Dans certaines notes rédigées par le patient travailleur de Menthon-Saint-Bernard en vue des Origines et plus tard imprimées par les siens, à la fin du deuxième volume de sa Correspondance, il constate que les Conventionnels se crurent toute autorité et tous droits pour modeler la vie de leurs concitoyens selon leur propre conception du bien absolu. Quelles sont, se demande-t-il alors, les racines psychologiques d’une telle infatuation ? Il fallait répondre à notre avis par l’orgueil de la délégation divine supposée.

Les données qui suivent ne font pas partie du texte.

(* ===== verification/Sha512.v ===== *)
(** SHA-384 and SHA-512: crypto/sha/sha512.c, with both of its C block functions,
    shown equal to FIPS 180-4. The file does not use md32_common.h: it has its own
    collector over 128-byte blocks. *)

From Stdlib Require Import ZArith Lia.
From stdpp Require Import base list option.
From S2P Require Import Prelude Mem Md32 Fips.

#[local] Ltac Zify.zify_post_hook ::= Z.div_mod_to_equations.

(** * The block functions *)

Definition K512 : list Z :=
  [0x428a2f98d728ae22; 0x7137449123ef65cd; 0xb5c0fbcfec4d3b2f; 0xe9b5dba58189dbbc;
   0x3956c25bf348b538; 0x59f111f1b605d019; 0x923f82a4af194f9b; 0xab1c5ed5da6d8118;
   0xd807aa98a3030242; 0x12835b0145706fbe; 0x243185be4ee4b28c; 0x550c7dc3d5ffb4e2;
   0x72be5d74f27b896f; 0x80deb1fe3b1696b1; 0x9bdc06a725c71235; 0xc19bf174cf692694;
   0xe49b69c19ef14ad2; 0xefbe4786384f25e3; 0x0fc19dc68b8cd5b5; 0x240ca1cc77ac9c65;
   0x2de92c6f592b0275; 0x4a7484aa6ea6e483; 0x5cb0a9dcbd41fbd4; 0x76f988da831153b5;
   0x983e5152ee66dfab; 0xa831c66d2db43210; 0xb00327c898fb213f; 0xbf597fc7beef0ee4;
   0xc6e00bf33da88fc2; 0xd5a79147930aa725; 0x06ca6351e003826f; 0x142929670a0e6e70;
   0x27b70a8546d22ffc; 0x2e1b21385c26c926; 0x4d2c6dfc5ac42aed; 0x53380d139d95b3df;
   0x650a73548baf63de; 0x766a0abb3c77b2a8; 0x81c2c92e47edaee6; 0x92722c851482353b;
   0xa2bfe8a14cf10364; 0xa81a664bbc423001; 0xc24b8b70d0f89791; 0xc76c51a30654be30;
   0xd192e819d6ef5218; 0xd69906245565a910; 0xf40e35855771202a; 0x106aa07032bbd1b8;
   0x19a4c116b8d2d0c8; 0x1e376c085141ab53; 0x2748774cdf8eeb99; 0x34b0bcb5e19b48a8;
   0x391c0cb3c5c95a63; 0x4ed8aa4ae3418acb; 0x5b9cca4f7763e373; 0x682e6ff3d6b2b8a3;
   0x748f82ee5defb2fc; 0x78a5636f43172f60; 0x84c87814a1f0ab72; 0x8cc702081a6439ec;
   0x90befffa23631e28; 0xa4506cebde82bde9; 0xbef9a3f7b2c67915; 0xc67178f2e372532b;
   0xca273eceea26619c; 0xd186b8c721c0c207; 0xeada7dd6cde0eb1e; 0xf57d4f7fee6ed178;
   0x06f067aa72176fba; 0x0a637dc5a2c898a6; 0x113f9804bef90dae; 0x1b710b35131c471b;
   0x28db77f523047d84; 0x32caab7b40c72493; 0x3c9ebe0a15c9bebc; 0x431d67c49c100d4c;
   0x4cc5d4becb3e42b6; 0x597f299cfc657e2a; 0x5fcb6fab3ad6faec; 0x6c44198c4a475817].

(** [W[i]] is read through [B], which takes its bytes in the order of the memory. *)
Definition B (x : bytes) (j : Z) : Z := u64 (Z.shiftl (zget x j) ((7 - j) * 8)).
Definition PULL64 (x : bytes) : Z :=
  Z.lor (Z.lor (Z.lor (Z.lor (Z.lor (Z.lor (Z.lor
    (B x 0) (B x 1)) (B x 2)) (B x 3)) (B x 4)) (B x 5)) (B x 6)) (B x 7).

Definition ROTR (x s : Z) : Z := Z.lor (Z.shiftr x s) (u64 (Z.shiftl x (64 - s))).

Definition Sigma0 (x : Z) : Z := Z.lxor (Z.lxor (ROTR x 28) (ROTR x 34)) (ROTR x 39).
Definition Sigma1 (x : Z) : Z := Z.lxor (Z.lxor (ROTR x 14) (ROTR x 18)) (ROTR x 41).
Definition sigma0 (x : Z) : Z := Z.lxor (Z.lxor (ROTR x 1) (ROTR x 8)) (Z.shiftr x 7).
Definition sigma1 (x : Z) : Z := Z.lxor (Z.lxor (ROTR x 19) (ROTR x 61)) (Z.shiftr x 6).

Definition Ch (x y z : Z) : Z := Z.lxor (Z.land x y) (Z.land (u64 (Z.lnot x)) z).
Definition Maj (x y z : Z) : Z := Z.lxor (Z.lxor (Z.land x y) (Z.land x z)) (Z.land y z).

(** The variant for 32-bit Intel keeps the registers and the schedule in one array
    through which the pointer [F] moves down; [f] is the index it points to. *)
Record i386_state := mk_i386 { xA : Z; xE : Z; xX : list Z; xF : Z }.

(** What both loop bodies do once [T] holds the word of the schedule. *)
Definition i386_step (s : i386_state) (i T : Z) : i386_state :=
  let '(mk_i386 A E X f) := s in
  let F k := f + k in
  let X := <[Z.to_nat (F 0) := A]> X in
  let X := <[Z.to_nat (F 4) := E]> X in
  let X := <[Z.to_nat (F 8) := T]> X in
  let T := u64 (T + (zget X (F 7) + Sigma1 E + Ch E (zget X (F 5)) (zget X (F 6)) + zget K512 i)) in
  let E := u64 (zget X (F 3) + T) in
  let A := u64 (T + Sigma0 A + Maj A (zget X (F 1)) (zget X (F 2))) in
  mk_i386 A E X (f - 1).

Taine répond seulement à demi, par l’orgueil tout court, par l’amour-propre, le désir de s’admirer, de s’attribuer du génie, de se croire en possession de la vérité et, par-là, supérieur aux autres hommes ; mais il ajoute enfin à ces mobiles assez banals celui de se poser en révélateur, en sauveur du genre humain : et ce sont bien cette fois les mots qui conviennent pour caractériser les pontifes de la religion de Rousseau. « Aujourd’hui encore, dans son club ou dans sa mansarde, ajoute l’historien, tel faiseur de projets politiques est heureux de se croire en possession de la vérité suprême : la conviction d’apporter au monde quelque panacée sociale le revêt à ses propres yeux d’une importance de prophète ou d’une vocation de Messie ! » Et voilà le vocabulaire qu’il faut choisir en effet pour traduire de semblables états d’âme !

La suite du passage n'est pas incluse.